Template Format and Creating New Templates
PROSPECT users can choose either the SCOP Domain Library or the FSSP Chain Library as the template database for threading. PROSPECT uses FSSP as the default template library, since FSSP updates frequently following the PDB release. The FSSP library used in PROSPECT covers PDB structures released before MAY 2002. The SCOP domain library was constructed from the version 1.59 release (15 May 2002).
Each template is contained in a single XML file (this is one of the changes made between Prospect 1 and Prospect 2). We attempted to include the library of all templates that would be nessacary for threading, but of course, 'power users' may wish to create their own templates and thread aginst them.
New templates can be generated from PDB files with the Prospect suite's 'make_template'. This process requires Psi-Blast, the NR database, Makemat, and the DSSP program.

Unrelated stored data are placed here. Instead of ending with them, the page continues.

(** * Service Desk Assistant: the agent loop of [module/aiagent.py] and the
    dispatch path of [module/mcpserver.py], embedded in Rocq.

    Python values are modelled as the code has them: a [str] is a sequence
    of Unicode code points, JSON-like data is a tagged tree whose mappings
    keep insertion order, a chat message is a record of the keys the agent
    writes, and the generator
    [_stream_chat_with_tools] is a function that returns the actions it
    performed (events yielded, backend requests, sleeps, tool dispatches),
    the final transcript and how it ended. *)

From Stdlib Require Import ZArith NArith String Ascii List Bool Lia.
From stdpp Require Import base decidable option list gmap sorting pretty.

Open Scope N_scope.
Open Scope list_scope.

(* ===================================================================== *)
(** ** Python strings                                                     *)
(* ===================================================================== *)

(** A Python [str] is a sequence of code points; [len] is [length]. *)
Definition char := N.
Definition pystr := list char.

(** String literals of the source are written as Rocq strings (UTF-8) and
    decoded to code points. *)
Fixpoint utf8_decode (bs : list N) : pystr :=
  match bs with
  | [] => []
  | b0 :: r0 =>
    if b0 <? 128 then b0 :: utf8_decode r0
    else match r0 with
    | [] => [b0]
    | b1 :: r1 =>
      if b0 <? 224 then ((b0 - 192) * 64 + (b1 - 128)) :: utf8_decode r1
      else match r1 with
      | [] => [b0; b1]
      | b2 :: r2 =>
        if b0 <? 240
        then ((b0 - 224) * 4096 + (b1 - 128) * 64 + (b2 - 128)) :: utf8_decode r2
        else match r2 with
        | [] => [b0; b1; b2]
        | b3 :: r3 =>
          ((b0 - 240) * 262144 + (b1 - 128) * 4096 + (b2 - 128) * 64 + (b3 - 128))
            :: utf8_decode r3
        end
      end
    end
  end.

Fixpoint bytes_of_string (s : string) : list N :=
  match s with
  | EmptyString => []
  | String a r => N_of_ascii a :: bytes_of_string r
  end.

Definition u (s : string) : pystr := utf8_decode (bytes_of_string s).

(** [s.startswith(p)] *)
Fixpoint startswith (p s : pystr) : bool :=
  match p, s with
  | [], _ => true
  | _ :: _, [] => false
  | a :: p', b :: s' => (a =? b) && startswith p' s'
  end.

(** [sub in s] on strings: [sub] occurs in [s] as a contiguous slice. *)
Fixpoint str_in (sub s : pystr) : bool :=
  match s with
  | [] => startswith sub []
  | _ :: s' => startswith sub s || str_in sub s'
  end.

(** [s == t] *)
Definition str_eqb (s t : pystr) : bool := bool_decide (s = t).

(** [s.split(sep)] for a non-empty separator: the pieces between the
    non-overlapping occurrences of [sep], scanned from the left. [piece]
    is the piece being read, reversed. *)
Fixpoint split_go (sep : pystr) (piece : pystr) (s : pystr) (skip : nat)
  : list pystr :=
  match s with
  | [] => [reverse piece]
  | c :: s' =>
    match skip with
    | S k => split_go sep piece s' k
    | O =>
      if startswith sep s
      then reverse piece :: split_go sep [] s' (length sep - 1)
      else split_go sep (c :: piece) s' 0
    end
  end.

Definition split (sep s : pystr) : list pystr := split_go sep [] s 0.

make_template -pdbfile <file> [-c 'Chain Letter']/[-r <start residue> <end residue>] [-n <template name >]
The following enviromental variables will need to be set:
It is also a good idea to have a properly formated HEADER entery, so that make_template can get the ID for the template from the file (or it can be defined by the '-n' flag)
Using Custom Templates:There are two methods that you can use. First, custom templates can be used by threading with the -tempfile flag i.e.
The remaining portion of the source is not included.